§ EXERCISE INPUT:
>>>
(** * Vine: the balanced-ternary assembler and its memory

    A shallow embedding of [src/core/asm/assemble.ts] and
    [src/core/vm/Memory.ts].

    Strings are sequences of code units below 256 ([ascii]); within that
    range no case mapping of a non-ASCII unit produces a letter of a
    mnemonic or of a register name, so the ASCII case mapping used here
    decides every comparison the assembler makes the same way.  JavaScript
    numbers are integers ([Z]); objects that the code mutates live in an
    explicit heap. *)

From Stdlib Require Import ZArith Ascii String.
From stdpp Require Import base numbers option list gmap strings.

Local Open Scope string_scope.
Local Open Scope list_scope.
Local Open Scope Z_scope.

(** ** Exceptions *)

Inductive error : Type :=
| Error (msg : string)            (* [throw new Error(msg)] *)
| TypeError                       (* a method called on [undefined] *)
| FormatError                     (* malformed sign-string literal *)
| RangeError                      (* integer outside the word range *)
| EncodeError                     (* selector outside its field *)
| UndeclaredLabelError (name : string).

Inductive result (A : Type) : Type :=
| Ok (a : A)
| Err (e : error).
Arguments Ok {A} a.
Arguments Err {A} e.

Definition rbind {A B} (r : result A) (k : A -> result B) : result B :=
  match r with
  | Ok a => k a
  | Err e => Err e
  end.

Definition rmap {A B} (f : A -> B) (r : result A) : result B :=
  rbind r (fun a => Ok (f a)).

Notation "x <- r ;; k" := (rbind r (fun x => k))
  (at level 20, r at level 99, k at level 200, only parsing).

(** ** The numeral codec and the ALU ([vm/ALU.ts], not part of the sources) *)

Module ALU.

Inductive Trit : Type := Minus | Nought | Plus.

(** A tryte is a JavaScript array of trits, most significant first. *)
Definition Tryte : Type := list Trit.

(** The constant is quoted by the comment that heads [Memory.ts]. *)
Definition TRYTE_NUM_VALUES : Z := 19683.

Definition tritValue (t : Trit) : Z :=
  match t with
  | Minus => -1
  | Nought => 0
  | Plus => 1
  end.

(** Modelled from the spec: [wordToInt(w)], absent with [ALU.ts]; its
    value is the sum of trit[i] * 3^(8-i) for i = 0..8. *)
Definition wordToInt (w : Tryte) : Z :=
  foldr Z.add 0 (imap (fun i d => tritValue d * 3 ^ (8 - Z.of_nat i)) w).

(** [Memory.ts] hands [t2n] a [Tryte | number]. *)
Inductive TryteOrNumber : Type :=
| word (t : Tryte)
| number (n : Z).

(** Modelled from the spec: [t2n], absent with [ALU.ts]; a word is
    converted by [wordToInt], a pre-converted integer is taken as it is. *)
Definition t2n (v : TryteOrNumber) : Z :=
  match v with
  | word t => wordToInt t
  | number n => n
  end.

Definition tritOf (r : Z) : Trit :=
  if r <? 0 then Minus else if r =? 0 then Nought else Plus.

(** Modelled from the spec: [intToDigits], absent with [ALU.ts]; the
    [k] low balanced-ternary digits of [n], most significant first. *)
Fixpoint intToDigits (k : nat) (n : Z) (acc : list Trit) : list Trit :=
  match k with
  | O => acc
  | S k' =>
      let r := (n + 1) mod 3 - 1 in
      intToDigits k' ((n - r) / 3) (tritOf r :: acc)
  end.

(** Modelled from the spec: [intToWord(n)], absent with [ALU.ts]; the
    inverse of [wordToInt], a [RangeError] outside [-9841, 9841]. *)
Definition n2t (n : Z) : result Tryte :=
  if (-9841 <=? n) && (n <=? 9841) then Ok (intToDigits 9 n [])
  else Err RangeError.

Definition charToTrit (c : ascii) : option Trit :=
  if Ascii.eqb c "-" then Some Minus
  else if Ascii.eqb c "o" then Some Nought
  else if Ascii.eqb c "+" then Some Plus
  else None.

Fixpoint stringToTrits (s : string) : option (list Trit) :=
  match s with
  | EmptyString => Some []
  | String c rest =>
      match charToTrit c, stringToTrits rest with
      | Some d, Some ds => Some (d :: ds)
      | _, _ => None
      end
  end.

(** Modelled from the spec: [stringToWord(s)], absent with [ALU.ts]; a
    [FormatError] unless [s] has 9 characters, all of them among
    [-], [o] and [+]. *)
Definition s2t (s : string) : result Tryte :=
  if Nat.eqb (String.length s) 9 then
    match stringToTrits s with
    | Some w => Ok w
    | None => Err FormatError
    end
  else Err FormatError.

Definition tritToChar (t : Trit) : ascii :=
  match t with
  | Minus => "-"
  | Nought => "o"
  | Plus => "+"
  end%char.

(** Modelled from the spec: [wordToString(w)], absent with [ALU.ts]. *)
Definition t2s (w : Tryte) : string :=
  foldr (fun d s => String (tritToChar d) s) EmptyString w.

(** Modelled from the spec: [clone], absent with [ALU.ts]; a copy of the
    array.  Values of the embedding are immutable, so the copy is the
    value itself. *)
Definition clone (w : Tryte) : Tryte := w.

Definition wrapWord (n : Z) : Z := (n + 9841) mod TRYTE_NUM_VALUES - 9841.

(** Modelled from the spec: [ALU.add], absent with [ALU.ts]; signed
    balanced-ternary addition into the accumulator, wrapping around at
    the +-9841 boundary.  The new contents of the accumulator are
    returned. *)
Definition add (accumulator operand : Tryte) : Tryte :=
  intToDigits 9 (wrapWord (wordToInt accumulator + wordToInt operand)) [].

Definition wellFormed (w : Tryte) : Prop := length w = 9%nat.

End ALU.
Import ALU.

(** ** [vm/Memory.ts] *)

Module Memory.

(** [block: Int32Array] *)
Record Memory : Type := { block : list Z }.

(** A value written to an [Int32Array] is reduced to 32 signed bits. *)
Definition ToInt32 (n : Z) : Z := (n + 2 ^ 31) mod 2 ^ 32 - 2 ^ 31.

(** [constructor(size = TRYTE_NUM_VALUES)]; [None] is the omitted
    argument. *)
Definition new (size : option Z) : Memory :=
  {| block := replicate (Z.to_nat TRYTE_NUM_VALUES) 0 |}.

(** [this.block[i]]: an index outside the array reads [undefined]
    ([None]). *)
Definition get (b : list Z) (i : Z) : option Z :=
  if 0 <=? i then b !! Z.to_nat i else None.

(** [this.block[i] = v]: an index outside the array writes nothing. *)
Definition set (b : list Z) (i v : Z) : list Z :=
  if 0 <=? i then <[Z.to_nat i := ToInt32 v]> b else b.

Section Load.

(** What [n2t] makes of [undefined] is decided by [ALU.ts] alone. *)
Variable n2t_undefined : result Tryte.

Definition load (m : Memory) (addr : TryteOrNumber) : result Tryte :=
  match get (block m) (t2n addr + 9841) with
  | Some n => n2t n
  | None => n2t_undefined
  end.

End Load.

Definition store (m : Memory) (value addr : TryteOrNumber) : Memory :=
  let addrNumber := t2n addr in
  let valueNumber := t2n value in
  {| block := set (block m) (addrNumber + 9841) valueNumber |}.

(** The backing array has one cell per tryte value. *)
Definition fullSize (m : Memory) : Prop :=
  Z.of_nat (length (block m)) = TRYTE_NUM_VALUES.

Definition inRange (n : Z) : Prop := -9841 <= n <= 9841.

(** An address or a value that denotes a word. *)
Definition representable (v : TryteOrNumber) : Prop :=
  match v with
  | word t => wellFormed t
  | number n => inRange n
  end.

End Memory.

(** ** The string operations [assemble.ts] uses *)

Module JSString.

Definition newline : ascii := "010"%char.
Definition carriageReturn : ascii := "013"%char.

(** White space as [trim] sees it, among the code units below 256. *)
Definition isWhiteSpace (c : ascii) : bool :=
  existsb (Ascii.eqb c)
    ["009"; "010"; "011"; "012"; "013"; "032"; "160"]%char.

Fixpoint trimStart (s : string) : string :=
  match s with
  | EmptyString => EmptyString
  | String c rest => if isWhiteSpace c then trimStart rest else s
  end.

Fixpoint trimEnd (s : string) : string :=
  match s with
  | EmptyString => EmptyString
  | String c rest =>
      match trimEnd rest with
      | EmptyString => if isWhiteSpace c then EmptyString else String c EmptyString
      | kept => String c kept
      end
  end.

(** [s.trim()] *)
Definition trim (s : string) : string := trimEnd (trimStart s).

Definition upperChar (c : ascii) : ascii :=
  let n := nat_of_ascii c in
  if (Nat.leb 97 n && Nat.leb n 122)%bool then ascii_of_nat (n - 32) else c.

Definition lowerChar (c : ascii) : ascii :=
  let n := nat_of_ascii c in
  if (Nat.leb 65 n && Nat.leb n 90)%bool then ascii_of_nat (n + 32) else c.

Fixpoint mapChars (f : ascii -> ascii) (s : string) : string :=
  match s with
  | EmptyString => EmptyString
  | String c rest => String (f c) (mapChars f rest)
  end.

(** [s.toUpperCase()], [s.toLowerCase()] *)
Definition toUpperCase : string -> string := mapChars upperChar.
Definition toLowerCase : string -> string := mapChars lowerChar.

(** [s.substr(1)] *)
Definition substr1 (s : string) : string :=
  match s with
  | EmptyString => EmptyString
  | String _ rest => rest
  end.

(** [s[0]]; [None] is [undefined]. *)
Definition first (s : string) : option ascii :=
  match s with
  | EmptyString => None
  | String c _ => Some c
  end.

(** [s.split('\n')]: never empty, the empty string splits into [['']]. *)
Fixpoint splitLines (s : string) : list string :=
  match s with
  | EmptyString => [EmptyString]
  | String c rest =>
      if Ascii.eqb c newline then EmptyString :: splitLines rest
      else match splitLines rest with
           | [] => [String c EmptyString]
           | head :: tail => String c head :: tail
           end
  end.

(** The regular expression's [.] matches every unit but a line
    terminator. *)
Definition isLineTerminator (c : ascii) : bool :=
  Ascii.eqb c newline || Ascii.eqb c carriageReturn.

Fixpoint hasLineTerminator (s : string) : bool :=
  match s with
  | EmptyString => false
  | String c rest => isLineTerminator c || hasLineTerminator rest
  end.

(** [line.replace(/;.*$/, '')]: the match starts at the first [;] from
    which no line terminator stands before the end of the string, and
    runs to that end. *)
Fixpoint removeComment (line : string) : string :=
  match line with
  | EmptyString => EmptyString
  | String c rest =>
      if Ascii.eqb c ";" && negb (hasLineTerminator rest) then EmptyString
      else String c (removeComment rest)
  end.

End JSString.
Import JSString.

(** ** [vm/Instruction.ts] (not part of the sources) *)

Module Instruction.

(** The three members [assemble.ts] names. *)
Inductive AddressingMode : Type :=
| REGISTER_REGISTER
| SHORT_IMMEDIATE
| WORD_IMMEDIATE.

(** The second word of an [InstructionLabeled]: a tryte, or the name of a
    label still to be resolved. *)
Inductive ZOperand : Type :=
| ZWord (w : Tryte)
| ZLabel (name : string).

Record InstructionLabeled : Type := {
  opcode : Tryte;
  addressingMode : AddressingMode;
  x : Tryte;
  y : Tryte;
  z : option ZOperand;
}.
<<<
§ TASK DETAILS: Output exactly the lines of the records from the first through the one bearing "mnemonic or of", both ends included.

§ REPLY TO THE EXERCISE:
(** * Vine: the balanced-ternary assembler and its memory

    A shallow embedding of [src/core/asm/assemble.ts] and
    [src/core/vm/Memory.ts].

    Strings are sequences of code units below 256 ([ascii]); within that
    range no case mapping of a non-ASCII unit produces a letter of a
    mnemonic or of a register name, so the ASCII case mapping used here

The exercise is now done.